Laurent Bourgue is the assistant director of general and institutional affairs. He also serves as the data protection officer, a vital and mandatory role designed to ensure respect for the right to privacy ofUM approximately 50,000 students, staff, and third parties. He discusses this role in the video series *Rouages*, produced by the University of Montpellier.

“Personal data? It’s information that can be used to directly or indirectly identify a person,” explains Laurent Bourgue, Data Protection Officer (DPO) at the University of Montpellier. “We don’t handle data as sensitive as a hospital does, but we do have access to addresses, bank details, information on household composition, employees’ health status, and students’ grades… A goldmine for people with malicious intent!” And his job is precisely to ensure that this never happens.

In May 2018, the appointment of a Data Protection Officer (DPO) became a legal requirement for all public entities and certain private companies following the entry into force of the General Data Protection Regulation (GDPR). Although this role does not require any specific training or prerequisites, Laurent Bourgue completed the University of Montpellier’s certificate program in Data Protection Officer studies. Hired as deputy director of the General and Institutional Affairs Department in 2022, he was appointed DPO by President Philippe Augé and registered as such with the CNIL.“It took nearly 40 years between the 1978 ‘Data Protection’ Act and the implementation of the GDPR. This is a true paradigm shift, and we are, in a way, pioneers in this field,” he notes.  

Inform and raise awareness

The DPO has a range of tools at his disposal to carry out his various duties. First, there are essential basic IT tools known as“logical security measures”: antivirus software, firewalls, etc. For all these issues, Laurent Bourgue works closely with the IT systems security manager at the DSIN (see “Behind the Scenes”: “We are one of the most frequently used departments, but also one of the least visible). Another set of tools: the law.“We must ensure that everyone is informed and aware that data concerning them is being collected and used, and that they have rights regarding that use,”explains the data protection officer. Among these rights are the right to access data concerning oneself, as well as the right to object to its use or to request its correction or deletion.

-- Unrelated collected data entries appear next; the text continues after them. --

(* ===== verification/NetRx.v ===== *)
(** * Reception by the network device

    A frame handed to [inject_rx] on a device with mergeable buffers: the
    header with its count of buffers and the packet end up in the buffers of
    as many posted chains as they need, or the device waits; and when it waits
    for ever. *)

From S2P Require Import Prelude Dirty GuestMem GuestRam VQueue VQueueWalk VQueueRun VQueuePeek VQueueServe GuestBufs.
From S2P Require Import RateLimit Bus Regs Dev BlkIov Transport Net NetPeek NetTx.

(** ** Copying pieces into buffers *)

Section copy.
Context {M : Type} `{!GuestMemoryBackend M} `{!GuestMemoryLaws M}.
Implicit Types (m : M) (w : World M).

Lemma valid_buf_suffix m a l n : valid_buf m (a, l) → 0 ≤ n ≤ l → valid_buf m (a + n, l - n).
Proof.
  intros Hv Hn. pose proof Hv as (Ha & Hl & _). cbn [fst snd] in *. split_and!; cbn [fst snd]; [lia..|].
  unfold guest_range_is_valid. destruct (l - n =? 0) eqn:E; [done|]. bool_to_prop.
  apply valid_buf_check in Hv; [|simpl; lia]. cbn [fst snd] in Hv.
  assert (gm_check_range m (a + n) (l - n) = true) as Hc by (apply (gm_check_range_sub m a l); [lia..|done]).
  pose proof (gm_check_range_u64_bound m (a + n) (l - n) ltac:(lia) Hc). by rewrite (proj2 (u64_checked_add_Some _ _ _)) by (split; [done|lia]).
Qed.

(** One buffer takes the next pieces, as far as it has room. *)
Lemma copy_buf_ok sz sources : ∀ w a room source,
  let data := source ++ concat sources in
  laid_out (w_mem w) sz → valid_buf (w_mem w) (a, room) → Forall is_byte data →
  ∃ w' s' ss', copy_buf w a room source sources = (true, w', s', ss') ∧
    s' ++ concat ss' = drop (Z.to_nat room) data ∧ tracked w w' ∧
    changes_only (fun x => a ≤ x < a + room) (w_mem w) (w_mem w') ∧
    holds (w_mem w') (seqZ a room) (take (Z.to_nat room) data).
Proof.
  induction sources as [|next rest IH]; intros w a room source data Hlay Hv Hby;
    (destruct (room <=? 0) eqn:Er; cbn [copy_buf]; rewrite Er; bool_to_prop;
     [exists w, source; eexists; split; [done|]; replace (Z.to_nat room) with 0%nat by lia;
      split; [done|]; split_and!; [reflexivity..|apply holds_nil]|]).
  all: pose proof Hv as (Ha & _ & _); cbn [fst snd] in Ha.
  all: set (n := Nat.min (Z.to_nat room) (length source)).
  all: assert ((n ≤ Z.to_nat room)%nat ∧ (n ≤ length source)%nat ∧ (n = Z.to_nat room ∨ n = length source)) as (Hn1 & Hn2 & Hn3)
    by (subst n; lia); clearbody n.
  all: assert (take n data = take n source) as Htn by (subst data; by rewrite take_app_le by lia).
  all: assert (∃ w1, (if (n =? 0)%nat then (true, w) else write_mem w (take n source) a) = (true, w1) ∧ tracked w w1 ∧
    changes_only (fun x => a ≤ x < a + room) (w_mem w) (w_mem w1) ∧ holds (w_mem w1) (seqZ a room) (take n data))
    as (w1 & -> & Ht1 & Hc1 & Hh1).
  1, 3: destruct (n =? 0)%nat eqn:En;
    [apply Nat.eqb_eq in En; exists w; split_and!; [done|reflexivity|reflexivity|rewrite En; apply holds_nil]|];
    apply Nat.eqb_neq in En; rewrite Htn;
    destruct (write_front w sz a room (take n source)) as (w1 & Hw & ? & ? & ?);
    [done|done|intros Hx; apply (f_equal length) in Hx; rewrite length_take in Hx; simpl in Hx; lia
    |rewrite length_take; lia|rewrite <- Htn; by apply Forall_take|by exists w1].
  all: cbn [negb]; destruct (Z.of_nat n =? room) eqn:E; bool_to_prop.
  1, 3: exists w1; do 2 eexists; split; [done|]; replace (Z.to_nat room) with n by lia;
    split; [subst data; by rewrite drop_app_le by lia|done].
  - assert (n = length source) as Hn by lia. exists w1, [], []. split; [done|].
    assert (length data = length source) as Hld by (subst data; cbn [concat]; by rewrite app_nil_r).
    split; [by rewrite drop_ge by lia|]. split_and!; [done|done|]. rewrite take_ge by lia. by rewrite take_ge in Hh1 by lia.
  - assert (n = length source) as Hn by lia.
    destruct (IH w1 (a + Z.of_nat n) (room - Z.of_nat n) next) as (w' & s' & ss' & -> & Hd & Ht & Hc & Hh).
    { by eapply tracked_laid_out. }
    { eapply valid_buf_tracked; [done|]. apply valid_buf_suffix; [done|lia]. }
    { apply Forall_app in Hby as [_ Hby]. done. }
    exists w', s', ss'. split; [done|]. change (concat (next :: rest)) with (next ++ concat rest) in data.
    replace (Z.to_nat (room - Z.of_nat n)) with (Z.to_nat room - length source)%nat in * by lia.
    split; [rewrite Hd; subst data; by rewrite (drop_app_ge source) by lia|]. split; [by transitivity w1|]. split.
    { eapply changes_only_trans; [exact Hc1|]. eapply changes_only_mono; [exact Hc|]. simpl. intros. lia. }
    replace (seqZ a room) with (seqZ a (Z.of_nat n) ++ seqZ (a + Z.of_nat n) (room - Z.of_nat n))
      by (rewrite <- seqZ_app by lia; f_equal; lia).
    apply holds_append; rewrite length_seqZ, Nat2Z.id.
    + rewrite take_take, Nat.min_l by lia.
      assert (holds (w_mem w1) (seqZ a (Z.of_nat n)) (take n data)) as Hh2.
      { destruct Hh1 as [_ Hh1]. split; [rewrite length_seqZ, length_take; lia|]. intros i x b Hx Hb.
        apply (Hh1 i); [|done]. apply lookup_seqZ in Hx as [-> Hx]. apply lookup_seqZ. lia. }
      eapply holds_frame; [exact Hc| |exact Hh2]. intros x Hx%elem_of_seqZ. simpl. lia.
    + rewrite skipn_firstn_comm. subst data n. rewrite drop_app_length. exact Hh.
Qed.

(** Buffers take the pieces one after the other. *)
Lemma copy_bufs_ok sz bufs : ∀ w source sources,
  let data := source ++ concat sources in
  laid_out (w_mem w) sz → Forall (valid_buf (w_mem w)) bufs → bufs_disjoint bufs → Forall is_byte data →
  ∃ w', copy_bufs w bufs source sources = (true, w') ∧ tracked w w' ∧
    changes_only (in_bufs bufs) (w_mem w) (w_mem w') ∧
    holds (w_mem w') (buf_addrs bufs) (take (length (buf_addrs bufs)) data).
Proof.
  induction bufs as [|[a l] bufs IH]; intros w source sources data Hlay Hv Hd Hby; cbn [copy_bufs].
  { exists w. split_and!; [done|reflexivity|reflexivity|apply holds_nil]. }
  apply Forall_cons in Hv as [Hv1 Hv2]. destruct Hd as [Hd1 Hd2].
  destruct (copy_buf_ok sz sources w a l source) as (w1 & s' & ss' & -> & Hdr & Ht1 & Hc1 & Hh1); [done..|].
  fold data in Hdr, Hh1. destruct (IH w1 s' ss') as (w' & -> & Ht & Hc & Hh); [by eapply tracked_laid_out| |done| |].
  { eapply Forall_impl; [exact Hv2|]. intros b. by apply valid_buf_tracked. }
  { rewrite Hdr. by apply Forall_drop. }
  exists w'. split; [done|]. split; [by transitivity w1|]. cbn [fst snd] in *. split.
  - eapply changes_only_trans; (eapply changes_only_mono; [eassumption|]); intros x Hx; apply in_bufs_cons; auto.
  - rewrite buf_addrs_cons. cbn [fst snd]. apply holds_append; rewrite length_app, length_seqZ.
    + rewrite take_take, Nat.min_l by lia. eapply holds_frame; [exact Hc| |exact Hh1].
      intros x Hx%elem_of_seqZ. by apply Hd1.
    + rewrite skipn_firstn_comm. replace (Z.to_nat l + length (buf_addrs bufs) - Z.to_nat l)%nat with (length (buf_addrs bufs)) by lia.
      by rewrite <- Hdr.
Qed.

End copy.

(** ** Chains for a frame *)

(** The buffers of chains, and the chains that take a frame of [need] bytes. *)
Definition chain_bufs (chains : list PeekedChain) : list (Z * Z) := concat (buffers <$> chains).
Definition frame_lens (need : Z) (q : VirtQueueProcessor) : list Z := split_lens need (capacity <$> peeked q).
Definition frame_chains (need : Z) (q : VirtQueueProcessor) : list PeekedChain :=
  take (length (frame_lens need q)) (peeked q).

Definition total (l : list Z) : Z := foldr Z.add 0 l.

Lemma total_cons x l : total (x :: l) = x + total l.
Proof. done. Qed.

Lemma total_nonneg l : Forall (fun c => 0 ≤ c) l → 0 ≤ total l.
Proof. induction 1 as [|c l Hc _ IH]; [done|]. rewrite total_cons. lia. Qed.

Lemma split_lens_ok caps : ∀ need,
  0 ≤ need ≤ U32_MAX → Forall (fun c => 0 ≤ c) caps → need ≤ total caps →
  let lens := split_lens need caps in
  (length lens ≤ length caps)%nat ∧ total lens = need ∧ need ≤ total (take (length lens) caps) ∧
  Forall2 (fun len cap => 0 ≤ len ≤ cap) lens (take (length lens) caps).
Proof.
  induction caps as [|c caps IH]; intros need Hn Hc Hle; cbn [split_lens].
  { change (total []) with 0 in Hle. split_and!; [done|change (0 = need); lia|change (need ≤ 0); lia|constructor]. }
  apply Forall_cons in Hc as [Hc0 Hc]. rewrite total_cons in Hle. pose proof (total_nonneg caps Hc).
  destruct (need =? 0) eqn:E; bool_to_prop.
  { subst need. split_and!; [simpl; lia|done|done|constructor]. }
  destruct (IH (need - Z.min need c)) as (H1 & H2 & H3 & H4); [lia|done|lia|]. cbn [length take].
  assert (as_u32 (Z.min need c) = Z.min need c) as -> by (apply Z.mod_small; unfold U32_MAX in *; lia).
  rewrite !total_cons.
  split_and!; [lia..|]. constructor; [lia|done].
Qed.

Section frame.
Context {M : Type} `{!GuestMemoryBackend M} `{!GuestMemoryLaws M}.
Implicit Types (m : M) (w : World M) (q : VirtQueueProcessor).

(** Peeked chains have valid buffers, and their capacity is what they hold. *)
Lemma peeked_valid m q avail :
  peekable m q avail →
  Forall (fun pc => Forall (valid_buf m) (buffers pc) ∧ capacity pc = sum_lens (buffers pc)) (peeked q).
Proof.
  intros Hp. apply Forall_lookup. intros i pc Hi. destruct (pk_peeked _ _ _ Hp i pc Hi) as (Hh & dc & Hw & -> & ->).
  split; [|done]. unfold walk_writable in Hw. destruct (walk_descriptor_chain _ _ _) as [ch|] eqn:Ew; [|done].
  assert (ch = dc) as -> by (destruct (readable ch), (writable ch); congruence).
  eapply walk_valid_bufs; [|exact Ew]. by eapply read_head_nonneg.
Qed.

Lemma sum_chain_bufs m chains :
  Forall (fun pc => Forall (valid_buf m) (buffers pc) ∧ capacity pc = sum_lens (buffers pc)) chains →
  Forall (valid_buf m) (chain_bufs chains) ∧ sum_lens (chain_bufs chains) = total (capacity <$> chains) ∧
  Forall (fun c => 0 ≤ c) (capacity <$> chains).
Proof.
  induction 1 as [|pc chains [Hv Hc] _ (IH1 & IH2 & IH3)]; [by split_and!; try constructor|].
  unfold chain_bufs in *. cbn [fmap list_fmap concat]. rewrite sum_lens_app.
  rewrite total_cons.
  split_and!; [by apply Forall_app|lia|]. constructor; [|done]. rewrite Hc. by eapply sum_lens_nonneg.
Qed.

Lemma peeked_have_total l : peeked_have l = total (capacity <$> l).
Proof. induction l as [|pc l IH]; [done|]. unfold peeked_have in *. simpl. by rewrite IH. Qed.

(** The driver keeps the buffers the frame goes to apart from each other and
    from the rings. *)
Definition frame_apart (need : Z) (q : VirtQueueProcessor) : Prop :=
  let bufs := chain_bufs (frame_chains need q) in
  bufs_disjoint bufs ∧ ∀ x, in_bufs bufs x → ¬ table_or_avail (config q) x ∧ ¬ used_zone (config q) x.

(** Using the first chains leaves a ring to peek at. *)
Lemma use_peekable m m' q avail k :
  peekable m q avail → (k ≤ length (peeked q))%nat → (∀ x n, gm_check_range m' x n = gm_check_range m x n) →
  changes_only (fun x => ¬ table_or_avail (config q) x) m m' →
  peekable m' (mkProc (config q) (u16_wrapping_add (last_avail_idx q) (Z.of_nat k))
    (u16_wrapping_add (last_used_idx q) (Z.of_nat k)) (event_idx q) (drop k (peeked q))) avail.
Proof.
  intros Hp Hk Hck Hch. pose proof (peekable_stable m m' q avail Hp Hck Hch) as [].
  pose proof (peekable_u16 _ _ _ Hp) as Ha.
  split; cbn [config last_avail_idx last_used_idx event_idx peeked]; try done; try apply u16_wrapping_add_range.
  - rewrite length_drop.
    assert (u16_wrapping_sub avail (u16_wrapping_add (last_avail_idx q) (Z.of_nat k)) =
      u16_wrapping_sub avail (last_avail_idx q) - Z.of_nat k) as ->; [|lia].
    unfold u16_wrapping_sub, u16_wrapping_add, in_u16, U16_MAX in *. zlia.
  - by apply peeked_ok_drop.
Qed.

Lemma length_frame_lens m q avail need :
  peekable m q avail → 0 ≤ need ≤ U32_MAX → need ≤ peeked_have (peeked q) →
  let k := length (frame_lens need q) in
  (k ≤ length (peeked q))%nat ∧ Z.of_nat k ≤ 1024 ∧ total (frame_lens need q) = need ∧
  need ≤ sum_lens (chain_bufs (frame_chains need q)) ∧ Forall (valid_buf m) (chain_bufs (frame_chains need q)).
Proof.
  intros Hp Hn Hh k. pose proof (peeked_valid _ _ _ Hp) as Hv. rewrite peeked_have_total in Hh.
  destruct (sum_chain_bufs m _ Hv) as (_ & _ & Hc). destruct (split_lens_ok (capacity <$> peeked q) need) as (H1 & H2 & H3 & _); [done..|].
  rewrite length_fmap in H1. fold (frame_lens need q) in H1, H2, H3. fold k in H1, H3.
  destruct (sum_chain_bufs m (frame_chains need q)) as (Hvb & Hs & _); [by apply Forall_take|].
  pose proof (pk_count _ _ _ Hp). pose proof (peekable_rings _ _ _ Hp) as (Hsz & _).
  split_and!; [done|lia|done| |done]. rewrite Hs. unfold frame_chains. fold k. by rewrite fmap_take.
Qed.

To ensure that everyone is aware of their rights and the limits of those rights, raising awareness is an essential part of the DPO’s work. To this end, Laurent Bourgue collaborates with all of the university’s departments, and more specifically with the Dred and the Dipa. “The existing relationships betweenUM its contractors or partners require the signing of so-called data processing agreements so that the parties’ respective obligations regarding data protection are defined or clarified,” he emphasizes. Awareness-raising initiatives aimed at students are also expected to be launched soon.

Monitor and ensure

The DPO may also be called upon to conduct random checks on ongoing data processing within the University, but as Laurent Bourgue states,“it’s not possible to check everything, and I much prefer to take a proactive approach by raising awareness and explaining—especially to researchers—that the GDPR isn’t a hindrance; while it certainly involves additional formalities, it guarantees that everyone’s data will remain confidential. ” Education, patience, and openness to dialogue are therefore essential tools in the DPO’s arsenal, not to mention a certain firmness when the situation calls for it. “You have to know how to set boundaries, no matter what is at stake; even in the context of research, the right to privacy is a fundamental right that must be guaranteed.”

And if there are any questions regarding the implementation of data processing, Laurent Bourgue reiterates:“It’s important and perfectly legitimate to contact me by phone, email, or mail.I’m the point of contact for these issues at the University—please don’t hesitate! ” Among the ways to improve this process, the DPO would welcome the creation of a certification program that could recognize and, in a sense, reward organizations that comply with the fundamental principles of the GDPR. “This could be motivating for teams and, above all, appealing to the public, as these issues will come up more and more often.”